Segundo a Associated Press, atores e atrizes foram escalados para convidar a população a uma manifestação na qual foram tolerados saudosistas da extinta União Soviética, que agitavam bandeiras com a foice e o martelo.
A Prefeitura de Moscou acionou sua máquina para o sucesso do ato público. "Moscovitas, nós não somos frouxos, somos mais fortes do que eles [os terroristas]", disse o prefeito Yuri Luzkov.
A Associated Press cita um estudante, Alexander, 18, presente na praça Vermelha porque "não somos indiferentes aos atentados terroristas". Mesmo assim, disse ele, "sabemos que isso foi organizado pelas autoridades".
A agência Reuters cita políticos da oposição, para os quais a manifestação procurou eclipsar as críticas que o Kremlin vem recebendo, em razão do malogro da política de Putin na Tchetchênia e de sua incapacidade dar aos russos melhor segurança.
Essas críticas estão cada vez mais abafadas pelo oficialismo da mídia. Ontem, entidades estrangeiras voltaram a criticar Putin e seu governo.
A ONG Repórteres sem Fronteiras, baseada na França, e o Comitê para a Proteção de Jornalistas, de Nova York, exigiram inquérito sobre as circunstâncias que levaram à tentativa de envenenamento, na semana passada, de Anna Politkovskaya, especialista em Tchetchênia na "Novaya Gazeta".
Há no mínimo três outros jornalistas presos: Andrei Babitsky, russo a serviço da rádio Liberty, dos EUA, e dois repórteres georgianos, detidos desde sábado ao se aproximarem de Beslan.

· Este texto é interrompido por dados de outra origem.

Definition UtilityBasedAgent_reset (a : UtilityBasedAgent) : UtilityBasedAgent :=
  mkUtilityBased (Agent_reset (ub_base a)) [] None.

(** *** GoalBasedAgent *)

Record GoalBasedAgent := mkGoalBased {
  gb_base : Agent;
  gb_current_path : list coord
}.

Definition GoalBasedAgent_new : GoalBasedAgent :=
  mkGoalBased (mkAgent "Goal-Based Agent (DFS)" 0 0) [].

Definition GoalBasedAgent_act (gas : nat) (a : GoalBasedAgent) (e : Environment)
    (perception : Perception) : res (GoalBasedAgent * Action) :=
  if decide (tile_state perception = DIRTY) then
    Ok (mkGoalBased (gb_base a) [], Clean)
  else
    match gb_current_path a with
    | next_pos :: rest => Ok (mkGoalBased (gb_base a) rest, Move next_pos)
    | [] =>
        let* dirty_tiles := get_dirty_tiles e in
        match dirty_tiles with
        | target :: _ =>
            let* result := dfs gas e (position perception) target in
            if found result then
              match path result with
              | next_pos :: rest => Ok (mkGoalBased (gb_base a) rest, Move next_pos)
              | [] => Ok (mkGoalBased (gb_base a) [], Wait)
              end
            else Ok (a, Wait)
        | [] => Ok (a, Wait)
        end
    end.

Definition GoalBasedAgent_reset (a : GoalBasedAgent) : GoalBasedAgent :=
  mkGoalBased (Agent_reset (gb_base a)) [].

(** *** The four policies behind one interface *)

Inductive Policy :=
  | Reflex (a : Agent)
  | ModelBased (a : ModelBasedAgent)
  | UtilityBased (a : UtilityBasedAgent)
  | GoalBased (a : GoalBasedAgent).

Definition act (gas r : nat) (p : Policy) (e : Environment) (perception : Perception)
  : res (Policy * Action) :=
  match p with
  | Reflex a =>
      let* (a', act) := SimpleReflexAgent_act r a e perception in Ok (Reflex a', act)
  | ModelBased a =>
      let* (a', act) := ModelBasedAgent_act gas r a e perception in
      Ok (ModelBased a', act)
  | UtilityBased a =>
      let* (a', act) := UtilityBasedAgent_act gas a e perception in
      Ok (UtilityBased a', act)
  | GoalBased a =>
      let* (a', act) := GoalBasedAgent_act gas a e perception in
      Ok (GoalBased a', act)
  end.

(** The pending path and the goal a policy instance holds, if it has such
    attributes. *)
Definition cached_path (p : Policy) : list coord :=
  match p with
  | Reflex _ => []
  | ModelBased a => mb_current_path a
  | UtilityBased a => ub_current_path a
  | GoalBased a => gb_current_path a
  end.

Definition cached_goal (p : Policy) : option coord :=
  match p with
  | UtilityBased a => current_goal a
  | _ => None
  end.

(** * Properties *)

(** ** Grid shape and pure readings of the environment *)

(** The shape [__init__] gives the grid: [height] rows of [width] tiles. *)
Definition grid_ok (e : Environment) : Prop :=
  length (grid e) = Z.to_nat (height e) ∧
  Forall (λ row, length row = Z.to_nat (width e)) (grid e).

(** A grid state: the shape above, with the robot inside the grid. *)
Definition env_ok (e : Environment) : Prop :=
  grid_ok e ∧ is_valid_position e (robot_pos e).1 (robot_pos e).2 = true.

Definition tile (g : list (list TileState)) (c : coord) : TileState :=
  default OBSTACLE (row ← g !! Z.to_nat c.2; row !! Z.to_nat c.1).

Definition walkable (e : Environment) (c : coord) : bool :=
  is_valid_position e c.1 c.2 && bool_decide (tile (grid e) c ≠ OBSTACLE).

Definition nbrs (e : Environment) (c : coord) : list coord :=
  filter (λ n, walkable e n = true)
    [(c.1 + 0, c.2 + -1); (c.1 + 1, c.2 + 0); (c.1 + 0, c.2 + 1); (c.1 + -1, c.2 + 0)].

Lemma py_norm_in_range n i :
  0 ≤ i < Z.of_nat n → py_norm n i = Some (Z.to_nat i).
Proof.
  intros H. unfold py_norm.
  destruct (decide (i < 0)) as [|_]; [lia|].
  destruct (decide (0 ≤ i < Z.of_nat n)); [done|lia].
Qed.

Lemma is_valid_position_spec e x y :
  is_valid_position e x y = true ↔ (0 ≤ x < width e) ∧ (0 ≤ y < height e).
Proof.
  unfold is_valid_position.
  rewrite andb_true_iff, !bool_decide_eq_true. done.
Qed.

Lemma grid_row e y :
  grid_ok e → 0 ≤ y < height e →
  ∃ row, grid e !! Z.to_nat y = Some row ∧ length row = Z.to_nat (width e).
Proof.
  intros [Hl Hr] Hy.
  destruct (lookup_lt_is_Some_2 (grid e) (Z.to_nat y)) as [row Hrow]; [lia|].
  exists row. split; [done|].
  rewrite Forall_forall in Hr. apply Hr. by eapply list_elem_of_lookup_2.
Qed.

Lemma grid_get_ok e x y :
  grid_ok e → is_valid_position e x y = true →
  grid_get (grid e) x y = Ok (tile (grid e) (x, y)).
Proof.
  intros Hok [Hx Hy]%is_valid_position_spec.
  destruct (grid_row e y Hok Hy) as (row & Hrow & Hlen).
  destruct Hok as [Hl _].
  destruct (lookup_lt_is_Some_2 row (Z.to_nat x)) as [t Ht]; [lia|].
  unfold grid_get, py_getitem, tile. simpl.
  rewrite py_norm_in_range by lia. rewrite Hrow. simpl.
  rewrite py_norm_in_range by lia. by rewrite Ht.
Qed.

Lemma get_tile_state_ok e x y :
  grid_ok e →
  get_tile_state e x y =
    Ok (if is_valid_position e x y then tile (grid e) (x, y) else OBSTACLE).
Proof.
  intros Hok. unfold get_tile_state.
  destruct (is_valid_position e x y) eqn:Hv; simpl; [|done].
  by apply grid_get_ok.
Qed.

Lemma is_walkable_ok e x y :
  grid_ok e → is_walkable e x y = Ok (walkable e (x, y)).
Proof.
  intros Hok. unfold is_walkable, walkable. simpl.
  destruct (is_valid_position e x y) eqn:Hv; [|done].
  by rewrite grid_get_ok.
Qed.


Lemma get_neighbors_ok e x y :
  grid_ok e → get_neighbors e x y = Ok (nbrs e (x, y)).
Proof.
  intros Hok. unfold get_neighbors, nbrs, directions.
  cbn [for_each bind fst snd].
  rewrite !is_walkable_ok by done. cbn [bind].
  rewrite !filter_cons, filter_nil.
  destruct (walkable e (x + 0, y + -1)), (walkable e (x + 1, y + 0)),
    (walkable e (x + 0, y + 1)), (walkable e (x + -1, y + 0));
    repeat case_decide; try done.
Qed.

Lemma nbrs_length e c : (length (nbrs e c) ≤ 4)%nat.
Proof. unfold nbrs. etrans; [apply length_filter|]. done. Qed.

Lemma nbrs_walkable e c n : n ∈ nbrs e c → walkable e n = true.
Proof. unfold nbrs. by intros [? _]%list_elem_of_filter. Qed.

(** Neighbouring cells differ by one step along one axis, so the Manhattan
    distance to any fixed cell changes by at most one. *)
Lemma nbrs_heuristic e c n goal :
  n ∈ nbrs e c → heuristic c goal ≤ 1 + heuristic n goal.
Proof.
  unfold nbrs. intros [_ Hn]%list_elem_of_filter.
  unfold heuristic. destruct c as [x y].
  repeat (apply elem_of_cons in Hn as [->|Hn]); [..|by apply elem_of_nil in Hn];
    simpl; lia.
Qed.

(** ** Routes over walkable cells *)

(** [edge e a b]: [b] is one of the neighbours [get_neighbors] returns for [a]. *)
Definition edge (e : Environment) (a b : coord) : Prop :=
  ∃ ns, get_neighbors e a.1 a.2 = Ok ns ∧ b ∈ ns.

(** [is_route e a l b]: [l] lists the cells visited after [a] on a walk from
    [a] to [b] along edges, in order, ending with [b] (the format of
    [SearchResult.path]). *)
Fixpoint is_route (e : Environment) (a : coord) (l : list coord) (b : coord) : Prop :=
  match l with
  | [] => a = b
  | c :: l' => edge e a c ∧ is_route e c l' b
  end.

Definition reachable (e : Environment) (a b : coord) : Prop :=
  ∃ l, is_route e a l b.

Lemma edge_nbrs e a b : grid_ok e → edge e a b ↔ b ∈ nbrs e a.
Proof.
  intros Hok. unfold edge. destruct a as [x y]. simpl.
  rewrite get_neighbors_ok by done. split.
  - intros (ns & [= <-] & H). done.
  - intros H. eauto.
Qed.

Lemma is_route_app e a l1 b l2 c :
  is_route e a l1 b → is_route e b l2 c → is_route e a (l1 ++ l2) c.
Proof.
  revert a. induction l1 as [|x l1 IH]; simpl; intros a.
  - by intros ->.
  - intros [He Hr] H2. split; [done|]. by apply IH.
Qed.

Lemma is_route_snoc e a l b c :
  is_route e a l b → edge e b c → is_route e a (l ++ [c]) c.
Proof. intros H1 H2. eapply is_route_app; [done|]. simpl. done. Qed.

Pesquisa citada pela Reuters revela que 54% dos russos acreditam que os serviços de segurança sejam corruptos, enquanto 23% os consideram incompetentes.
Segundo a France Presse, dois dos seqüestradores de Beslan tinham sido presos por suspeita de terrorismo e em seguida libertados. São eles Janpachi Kulayev e Mayerbeck Chaybekjanov.
Em Vladikavkaz, capital da Ossétia do Norte, um cartaz transportado numa passeata que reuniu 2.000 pessoas dizia: "A corrupção é causa do terrorismo".
Mesmo assim, os moscovitas davam aos jornalistas declarações com sentimentos de temor e revolta. Acreditavam, como herança do período soviético, de que só um governo fortalecido pode derrotar os terroristas tchetchenos.
"Deveríamos reagir como os espanhóis, que saíram às ruas espontaneamente e não esperaram que o governo os convocasse", disse Natalia Soljenitzyn, mulher do ex-dissidente e Prêmio Nobel Alexander Soljenitzyn.
Enquanto isso, em Beslan, prosseguiam pelo terceiro dia os sepultamentos no pequeno cemitério local. Rada Solkazanova, 4, e sua mãe, Larissa, foram sepultadas na mesma cova. Não longe dali, era enterrado Vasily Reshetnyak, 8. Em seu caixão, familiares colocaram seu brinquedo preferido, um carrinho vermelho.

CNBB e ajuda humanitária
Os EUA enviaram ontem à Ossétia do Norte dois aviões C-130, baseados na Alemanha, com ajuda médica à região.
Em Brasília, a CNBB encaminhou nota à embaixada russa, na qual exprime sua "profunda desaprovação pelo massacre de centenas de vidas humanas inocentes".